Most people have a box of this sort. In it are queer trifles, little geometric nets on which beads are strung or sewn. Green and scarlet parrots preen themselves on half-finished trees. It is that note of half completion, as of a task suddenly put down and soon to be resumed, which makes such things so appealing. Perhaps a needle is still sticking in a corner of the fabric, waiting, it seems, for the fingers that will never come again. And when you look you see the hand that placed it there, you hear a voice and see a face bending over the pretty, unimportant thing, and it's ten to one that you are a child again on some slow, lazy afternoon of sun; and the voice is the voice of your mother telling you the same old story you have heard a hundred times as you watch her, fascinated by her brilliance, hypnotized by the growth of the brocade bird and its beaded eye: a masterpiece which fills your mind and stands out as the most marvellous and beautiful thing the world has ever seen. Clever, wonderful mother....

"There's funny people about, and no mistake!" says the storeman again, giving the box a prod with his foot.

We go on. He unties the wrappings round another deposit. All these things, he explains, belong to "a divorced couple." How new they are, he comments. How quickly they must have found out their mistake; no sooner married than divorced and storing their things, and chucking away good money after bad!
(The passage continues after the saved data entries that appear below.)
(* ===== verification/ClaimManifest.v ===== *)
(** * ClaimManifest: the manifest of a parser module

    [decodeParserModuleManifest] and [ParserClaimCatalog::ingestModuleManifest] of
    [pj_plugins/src/parser_claim_catalog.cpp]: from the JSON text a module embeds to the claims in the host's
    catalog ([ClaimCatalog]).  The JSON parser is a parameter: a function from texts to the documents of [Json.v], or the text
    of its exception. *)

From stdpp Require Import base list pretty.
From S2P Require Import Prelude Text SemVer Json ClaimCatalog.

Record ParserModuleManifest : Set := mkManifest {
  mm_id : bytes; mm_name : bytes; mm_version : bytes; mm_claims : list ParserClaim }.

Definition PJ_PARSER_MODULE_ABI_VERSION : Z := 1.

Definition requiredString (object : json) (key : bytes) (context : string) : Expected bytes :=
  match jfind key object with
  | Some (JString ((_ :: _) as s)) => Ok s
  | _ => Err (context +:+ " missing required non-empty string key: " +:+ text_of key)
  end.

Definition priority_range {A} : Expected A := Err "parser module manifest claim priority does not fit int32".

Definition requiredPriority (object : json) (claim_index : nat) : Expected Z :=
  match jfind (str "priority") object with
  | Some (JUInt value) => if value >? 2147483647 then priority_range else Ok value
  | Some (JInt value) => if (value <? -2147483648) || (value >? 2147483647) then priority_range else Ok value
  | _ => Err ("parser module manifest claim " +:+ pretty claim_index +:+ " missing integer priority")
  end.

(** The loop over the names of the routes. *)
Fixpoint route_flags_loop (claim_index : nat) (routes : list json) (flags : Z) : Expected Z :=
  match routes with
  | [] => Ok flags
  | JString name :: routes' =>
    if bytes_eqb name (str "scalar") then route_flags_loop claim_index routes' (Z.lor flags ROUTE_FLAG_SCALAR)
    else if bytes_eqb name (str "object") then route_flags_loop claim_index routes' (Z.lor flags ROUTE_FLAG_OBJECT)
    else Err ("parser module manifest claim uses unknown route: " +:+ text_of name)
  | _ => Err ("parser module manifest claim " +:+ pretty claim_index +:+ " routes must contain strings")
  end.

Definition readRouteFlags (claim : json) (claim_index : nat) : Expected Z :=
  match jfind (str "routes") claim with
  | Some (JArray ((_ :: _) as routes)) => route_flags_loop claim_index routes 0
  | _ => Err ("parser module manifest claim " +:+ pretty claim_index +:+ " requires a non-empty routes array")
  end.

(** [insert] in a [std::set<std::string>], the list of its elements in order. *)
Fixpoint set_insert (x : bytes) (s : list bytes) : list bytes :=
  match s with
  | [] => [x]
  | y :: s' => match string_cmp x y with Lt => x :: y :: s' | Eq => y :: s' | Gt => y :: set_insert x s' end
  end.

Fixpoint digests_loop (claim_index : nat) (values : list json) (digests : list bytes) : Expected (list bytes) :=
  match values with
  | [] => Ok digests
  | JString value :: values' => digests_loop claim_index values' (set_insert value digests)
  | _ => Err ("parser module manifest claim " +:+ pretty claim_index +:+ " schema_digests must contain strings")
  end.

Definition readSchemaDigests (claim : json) (claim_index : nat) : Expected (list bytes) :=
  match jfind (str "schema_digests") claim with
  | None => Ok []
  | Some (JArray values) => digests_loop claim_index values []
  | Some _ => Err ("parser module manifest claim " +:+ pretty claim_index +:+ " schema_digests must be an array")
  end.

Definition readObjectType (claim : json) : Expected (option Z) :=
  match jfind (str "object_type") claim with
  | None => Ok None
  | Some (JString name) =>
    match parseBuiltinObjectType name with
    | Some t =>
      if t =? 0 then Err ("parser module manifest claim uses unknown object_type: " +:+ text_of name) else Ok (Some t)
    | None => Err ("parser module manifest claim uses unknown object_type: " +:+ text_of name)
    end
  | Some _ => Err "parser module manifest claim object_type must be a string"
  end.

Definition is_object (j : json) : bool := match j with JObject _ => true | _ => false end.
Definition jcontains (key : bytes) (j : json) : bool := match jfind key j with Some _ => true | None => false end.

(** The body of the loop over the claims, up to the test of the identity. *)
Definition decode_claim (provider : bytes) (p : ParserClaimProvenance) (index : nat) (claim_json : json)
  : Expected ParserClaim :=
  if negb (is_object claim_json) then Err ("parser module manifest claim " +:+ pretty index +:+ " must be an object")
  else if jcontains (str "provenance") claim_json
  then Err "parser module manifest claim must not declare host-owned provenance"
  else
    let? claim_id := requiredString claim_json (str "claim_id") "parser module manifest claim" in
    let? encoding := requiredString claim_json (str "encoding") "parser module manifest claim" in
    let? type_name := requiredString claim_json (str "type_name") "parser module manifest claim" in
    let? route_flags := readRouteFlags claim_json index in
    let? priority := requiredPriority claim_json index in
    let? schema_digests := readSchemaDigests claim_json index in
    let? object_type := readObjectType claim_json in
    normalizeAndValidateClaim
      (mkClaim encoding type_name route_flags object_type schema_digests provider claim_id priority p).

Fixpoint decode_claims (provider : bytes) (p : ParserClaimProvenance) (index : nat) (claims_json : list json)
    (claims : list ParserClaim) : Expected (list ParserClaim) :=
  match claims_json with
  | [] => Ok claims
  | claim_json :: claims_json' =>
    let? validated := decode_claim provider p index claim_json in
    if existsb (fun c => bool_decide (identity c = identity validated)) claims then duplicate_error validated
    else decode_claims provider p (S index) claims_json' (claims ++ [validated])
  end.

Definition check_abi (abi : option json) : Expected unit :=
  match abi with
  | Some (JUInt v) =>
    if v =? PJ_PARSER_MODULE_ABI_VERSION then Ok tt
    else Err ("parser module manifest module_abi does not match host ABI " +:+ pretty PJ_PARSER_MODULE_ABI_VERSION)
  | Some (JInt _) =>
    Err ("parser module manifest module_abi does not match host ABI " +:+ pretty PJ_PARSER_MODULE_ABI_VERSION)
  | _ => Err "parser module manifest missing integer module_abi"
  end.

Definition check_version (version : bytes) : Expected unit :=
  match SemVer.parse version with
  | Ok _ => Ok tt
  | Err error => Err ("parser module manifest version is not valid SemVer: " +:+ error)
  end.

(** [decodeParserModuleManifest] from the parsed document on. *)
Definition decode_document (json : json) (p : ParserClaimProvenance) : Expected ParserModuleManifest :=
  if negb (is_object json) then Err "parser module manifest must be a JSON object"
  else if jcontains (str "provenance") json then Err "parser module manifest must not declare host-owned provenance"
  else
    let? _ := check_abi (jfind (str "module_abi") json) in
    let? id := requiredString json (str "id") "parser module manifest" in
    let? name := requiredString json (str "name") "parser module manifest" in
    let? version := requiredString json (str "version") "parser module manifest" in
    let? _ := check_version version in
    match jfind (str "claims") json with
    | Some (JArray claims_json) =>
      let? claims := decode_claims id p 0 claims_json [] in
      Ok (mkManifest id name version claims)
    | _ => Err "parser module manifest requires a claims array"
    end.

Section Manifest.
Context (parse_json : bytes -> json + string).

Definition decodeParserModuleManifest (manifest_json : bytes) (p : ParserClaimProvenance) : Expected ParserModuleManifest :=
  if bool_decide (manifest_json = []) then Err "parser module manifest is empty"
  else
    match parse_json manifest_json with
    | inr what => Err ("parser module manifest is invalid JSON: " +:+ what)
    | inl json => decode_document json p
    end.

Definition ingestModuleManifest (manifest_json : bytes) (p : ParserClaimProvenance) (provider_generation : Z)
    (k : ParserClaimCatalog) : Expected ParserModuleManifest * ParserClaimCatalog :=
  match decodeParserModuleManifest manifest_json p with
  | Err error => (Err error, report kError [] error k)
  | Ok manifest =>
    let '(admission, k) := admitClaims (mm_claims manifest) p provider_generation k in
    match admission with Err error => (Err error, k) | Ok _ => (Ok manifest, k) end
  end.

End Manifest.

(** ** Manifests that are valid, and their documents *)

Definition manifest_ok (p : ParserClaimProvenance) (m : ParserModuleManifest) : Prop :=
  mm_id m <> [] /\ mm_name m <> [] /\ SemVer.isValid (mm_version m) = true /\
  plugin_claims (mm_id m) p (mm_claims m) /\
  Forall (fun c => keys_ascending (schema_digests c) = true) (mm_claims m).

Definition routes_json (flags : Z) : json :=
  jstrings ((if Z.land flags ROUTE_FLAG_SCALAR =? 0 then [] else [str "scalar"]) ++
            (if Z.land flags ROUTE_FLAG_OBJECT =? 0 then [] else [str "object"])).

Definition claim_json (c : ParserClaim) : json :=
  jobject ([(str "claim_id", JString (claim_id c)); (str "encoding", JString (encoding c));
            (str "type_name", JString (type_name c)); (str "routes", routes_json (route_flags c));
            (str "priority", wire (JInt (priority c))); (str "schema_digests", jstrings (schema_digests c))] ++
           match object_type c with Some t => [(str "object_type", JString (builtin_name t))] | None => [] end).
I peep in with a feeling that I am eavesdropping. There, piled up sideways, is the table round which this unknown tragedy of married life was acted, the solemn, stiff chairs, witness to it all, the pictures which for a little while were gathered for this mockery of a home.

"Why they don't sell it I can't think," says the storeman.

I wonder, too, why they keep it! Neither one nor the other can bear to live with it. Then what queer sentiment, what common memory, retains this split home here in the pathetic silence of lapsed things?

We turn a corner. More avenues, sheeted, deserted.

"Some of these people are dead, we think," remarks my guide, waving his hand towards the dim roof. "This lot was put in at the beginning of the war. We had to sell quite a lot. Payments lapsed, and no one replied to advertisements. It is a mystery to know who it belongs to now, sir, and that's a fact."

* * *

As we turn into another warehouse we meet a man and woman. They have pulled aside the sheeting and are standing among chairs and tables and pictures. The woman comes out and says nervously:

"We've just come to see our things. The manager said that we might."

As we enter the next compartment we hear this man and woman talking.

"Oh, look! There it is, next to mother's writing-table. Do pick it up and let me hold it!"

There is the sound of the man walking over the stiff wrappings.

"Oh, my dear!" comes the woman's voice. "My dear!"

We go on through the silent aisles, the storeman talkative, amusing, insensible to the drama we have met, oblivious of the longing in those few words spoken by a woman, among the sheeted pathos of a home in bondage.